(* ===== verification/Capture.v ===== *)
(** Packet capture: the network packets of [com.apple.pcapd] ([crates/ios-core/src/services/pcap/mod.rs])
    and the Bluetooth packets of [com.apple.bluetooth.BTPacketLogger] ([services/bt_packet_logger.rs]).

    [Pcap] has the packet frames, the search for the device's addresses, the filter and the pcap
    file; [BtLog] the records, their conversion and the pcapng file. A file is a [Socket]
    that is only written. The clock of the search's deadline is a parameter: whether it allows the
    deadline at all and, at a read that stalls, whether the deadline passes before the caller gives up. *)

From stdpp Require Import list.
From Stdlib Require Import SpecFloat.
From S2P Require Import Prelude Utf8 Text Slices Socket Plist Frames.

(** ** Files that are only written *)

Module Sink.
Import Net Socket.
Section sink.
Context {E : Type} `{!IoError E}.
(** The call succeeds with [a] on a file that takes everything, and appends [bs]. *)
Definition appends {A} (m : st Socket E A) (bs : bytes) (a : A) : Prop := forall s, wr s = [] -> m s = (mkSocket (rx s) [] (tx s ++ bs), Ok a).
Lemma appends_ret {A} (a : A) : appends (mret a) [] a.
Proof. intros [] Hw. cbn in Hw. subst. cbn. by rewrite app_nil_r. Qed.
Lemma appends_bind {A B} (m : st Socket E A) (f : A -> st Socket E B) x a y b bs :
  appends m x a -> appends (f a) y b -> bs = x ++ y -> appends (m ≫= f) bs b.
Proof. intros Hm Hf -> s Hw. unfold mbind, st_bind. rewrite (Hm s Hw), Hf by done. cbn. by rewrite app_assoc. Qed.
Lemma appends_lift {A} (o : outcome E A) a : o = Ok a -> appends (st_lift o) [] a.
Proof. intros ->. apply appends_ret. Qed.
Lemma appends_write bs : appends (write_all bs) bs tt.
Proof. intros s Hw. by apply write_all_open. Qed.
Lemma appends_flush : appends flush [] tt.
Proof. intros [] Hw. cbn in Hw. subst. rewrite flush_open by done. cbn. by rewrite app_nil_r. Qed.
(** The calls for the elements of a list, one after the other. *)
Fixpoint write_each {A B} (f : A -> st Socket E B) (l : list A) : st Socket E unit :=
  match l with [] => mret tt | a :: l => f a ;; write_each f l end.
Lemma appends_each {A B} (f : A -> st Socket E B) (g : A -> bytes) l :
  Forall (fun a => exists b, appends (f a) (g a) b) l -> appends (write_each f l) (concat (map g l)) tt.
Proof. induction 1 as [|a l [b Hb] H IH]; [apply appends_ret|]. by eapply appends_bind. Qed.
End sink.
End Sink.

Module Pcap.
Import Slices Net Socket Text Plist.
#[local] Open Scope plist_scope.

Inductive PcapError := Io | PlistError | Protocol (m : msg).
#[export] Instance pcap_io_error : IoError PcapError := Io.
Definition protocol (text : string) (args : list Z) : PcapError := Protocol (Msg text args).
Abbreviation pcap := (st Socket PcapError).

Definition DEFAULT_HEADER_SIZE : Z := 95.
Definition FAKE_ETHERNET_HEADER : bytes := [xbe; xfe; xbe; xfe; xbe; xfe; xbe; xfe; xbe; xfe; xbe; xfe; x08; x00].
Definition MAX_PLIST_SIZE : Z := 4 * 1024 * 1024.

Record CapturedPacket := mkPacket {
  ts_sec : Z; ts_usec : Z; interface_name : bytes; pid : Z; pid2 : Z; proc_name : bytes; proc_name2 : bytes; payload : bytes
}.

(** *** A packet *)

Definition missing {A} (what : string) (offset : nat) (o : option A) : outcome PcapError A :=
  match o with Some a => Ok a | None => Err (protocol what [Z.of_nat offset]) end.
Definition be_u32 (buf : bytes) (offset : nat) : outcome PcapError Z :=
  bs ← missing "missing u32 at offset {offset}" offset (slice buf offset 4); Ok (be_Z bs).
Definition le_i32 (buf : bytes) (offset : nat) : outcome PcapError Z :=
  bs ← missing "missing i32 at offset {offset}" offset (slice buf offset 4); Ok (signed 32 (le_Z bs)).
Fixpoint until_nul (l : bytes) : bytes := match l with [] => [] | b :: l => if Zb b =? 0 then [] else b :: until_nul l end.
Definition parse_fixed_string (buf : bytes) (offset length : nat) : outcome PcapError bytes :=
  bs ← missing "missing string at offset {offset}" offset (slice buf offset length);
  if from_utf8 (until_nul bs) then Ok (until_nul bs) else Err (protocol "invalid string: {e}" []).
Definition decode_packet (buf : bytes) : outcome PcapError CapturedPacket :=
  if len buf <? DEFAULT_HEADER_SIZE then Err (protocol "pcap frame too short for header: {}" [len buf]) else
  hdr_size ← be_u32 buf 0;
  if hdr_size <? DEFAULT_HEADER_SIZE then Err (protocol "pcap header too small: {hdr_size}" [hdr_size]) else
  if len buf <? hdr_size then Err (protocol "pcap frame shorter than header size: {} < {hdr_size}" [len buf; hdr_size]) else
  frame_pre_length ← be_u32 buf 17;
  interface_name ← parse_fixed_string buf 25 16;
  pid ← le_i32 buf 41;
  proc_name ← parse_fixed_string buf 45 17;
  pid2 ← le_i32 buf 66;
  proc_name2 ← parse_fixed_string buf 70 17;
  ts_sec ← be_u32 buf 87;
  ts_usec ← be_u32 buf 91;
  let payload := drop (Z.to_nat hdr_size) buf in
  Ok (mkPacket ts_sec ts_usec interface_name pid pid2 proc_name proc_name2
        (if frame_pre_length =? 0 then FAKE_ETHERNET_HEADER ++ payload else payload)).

Instructions for the task: What you need to do is repeat every record above exactly.

Response area:
(* ===== verification/Capture.v ===== *)
(** Packet capture: the network packets of [com.apple.pcapd] ([crates/ios-core/src/services/pcap/mod.rs])
    and the Bluetooth packets of [com.apple.bluetooth.BTPacketLogger] ([services/bt_packet_logger.rs]).

    [Pcap] has the packet frames, the search for the device's addresses, the filter and the pcap
    file; [BtLog] the records, their conversion and the pcapng file. A file is a [Socket]
    that is only written. The clock of the search's deadline is a parameter: whether it allows the
    deadline at all and, at a read that stalls, whether the deadline passes before the caller gives up. *)

From stdpp Require Import list.
From Stdlib Require Import SpecFloat.
From S2P Require Import Prelude Utf8 Text Slices Socket Plist Frames.

(** ** Files that are only written *)

Module Sink.
Import Net Socket.
Section sink.
Context {E : Type} `{!IoError E}.
(** The call succeeds with [a] on a file that takes everything, and appends [bs]. *)
Definition appends {A} (m : st Socket E A) (bs : bytes) (a : A) : Prop := forall s, wr s = [] -> m s = (mkSocket (rx s) [] (tx s ++ bs), Ok a).
Lemma appends_ret {A} (a : A) : appends (mret a) [] a.
Proof. intros [] Hw. cbn in Hw. subst. cbn. by rewrite app_nil_r. Qed.
Lemma appends_bind {A B} (m : st Socket E A) (f : A -> st Socket E B) x a y b bs :
  appends m x a -> appends (f a) y b -> bs = x ++ y -> appends (m ≫= f) bs b.
Proof. intros Hm Hf -> s Hw. unfold mbind, st_bind. rewrite (Hm s Hw), Hf by done. cbn. by rewrite app_assoc. Qed.
Lemma appends_lift {A} (o : outcome E A) a : o = Ok a -> appends (st_lift o) [] a.
Proof. intros ->. apply appends_ret. Qed.
Lemma appends_write bs : appends (write_all bs) bs tt.
Proof. intros s Hw. by apply write_all_open. Qed.
Lemma appends_flush : appends flush [] tt.
Proof. intros [] Hw. cbn in Hw. subst. rewrite flush_open by done. cbn. by rewrite app_nil_r. Qed.
(** The calls for the elements of a list, one after the other. *)
Fixpoint write_each {A B} (f : A -> st Socket E B) (l : list A) : st Socket E unit :=
  match l with [] => mret tt | a :: l => f a ;; write_each f l end.
Lemma appends_each {A B} (f : A -> st Socket E B) (g : A -> bytes) l :
  Forall (fun a => exists b, appends (f a) (g a) b) l -> appends (write_each f l) (concat (map g l)) tt.
Proof. induction 1 as [|a l [b Hb] H IH]; [apply appends_ret|]. by eapply appends_bind. Qed.
End sink.
End Sink.

Module Pcap.
Import Slices Net Socket Text Plist.
#[local] Open Scope plist_scope.

Inductive PcapError := Io | PlistError | Protocol (m : msg).
#[export] Instance pcap_io_error : IoError PcapError := Io.
Definition protocol (text : string) (args : list Z) : PcapError := Protocol (Msg text args).
Abbreviation pcap := (st Socket PcapError).

Definition DEFAULT_HEADER_SIZE : Z := 95.
Definition FAKE_ETHERNET_HEADER : bytes := [xbe; xfe; xbe; xfe; xbe; xfe; xbe; xfe; xbe; xfe; xbe; xfe; x08; x00].
Definition MAX_PLIST_SIZE : Z := 4 * 1024 * 1024.

Record CapturedPacket := mkPacket {
  ts_sec : Z; ts_usec : Z; interface_name : bytes; pid : Z; pid2 : Z; proc_name : bytes; proc_name2 : bytes; payload : bytes
}.

(** *** A packet *)

Definition missing {A} (what : string) (offset : nat) (o : option A) : outcome PcapError A :=
  match o with Some a => Ok a | None => Err (protocol what [Z.of_nat offset]) end.
Definition be_u32 (buf : bytes) (offset : nat) : outcome PcapError Z :=
  bs ← missing "missing u32 at offset {offset}" offset (slice buf offset 4); Ok (be_Z bs).
Definition le_i32 (buf : bytes) (offset : nat) : outcome PcapError Z :=
  bs ← missing "missing i32 at offset {offset}" offset (slice buf offset 4); Ok (signed 32 (le_Z bs)).
Fixpoint until_nul (l : bytes) : bytes := match l with [] => [] | b :: l => if Zb b =? 0 then [] else b :: until_nul l end.
Definition parse_fixed_string (buf : bytes) (offset length : nat) : outcome PcapError bytes :=
  bs ← missing "missing string at offset {offset}" offset (slice buf offset length);
  if from_utf8 (until_nul bs) then Ok (until_nul bs) else Err (protocol "invalid string: {e}" []).
Definition decode_packet (buf : bytes) : outcome PcapError CapturedPacket :=
  if len buf <? DEFAULT_HEADER_SIZE then Err (protocol "pcap frame too short for header: {}" [len buf]) else
  hdr_size ← be_u32 buf 0;
  if hdr_size <? DEFAULT_HEADER_SIZE then Err (protocol "pcap header too small: {hdr_size}" [hdr_size]) else
  if len buf <? hdr_size then Err (protocol "pcap frame shorter than header size: {} < {hdr_size}" [len buf; hdr_size]) else
  frame_pre_length ← be_u32 buf 17;
  interface_name ← parse_fixed_string buf 25 16;
  pid ← le_i32 buf 41;
  proc_name ← parse_fixed_string buf 45 17;
  pid2 ← le_i32 buf 66;
  proc_name2 ← parse_fixed_string buf 70 17;
  ts_sec ← be_u32 buf 87;
  ts_usec ← be_u32 buf 91;
  let payload := drop (Z.to_nat hdr_size) buf in
  Ok (mkPacket ts_sec ts_usec interface_name pid pid2 proc_name proc_name2
        (if frame_pre_length =? 0 then FAKE_ETHERNET_HEADER ++ payload else payload)).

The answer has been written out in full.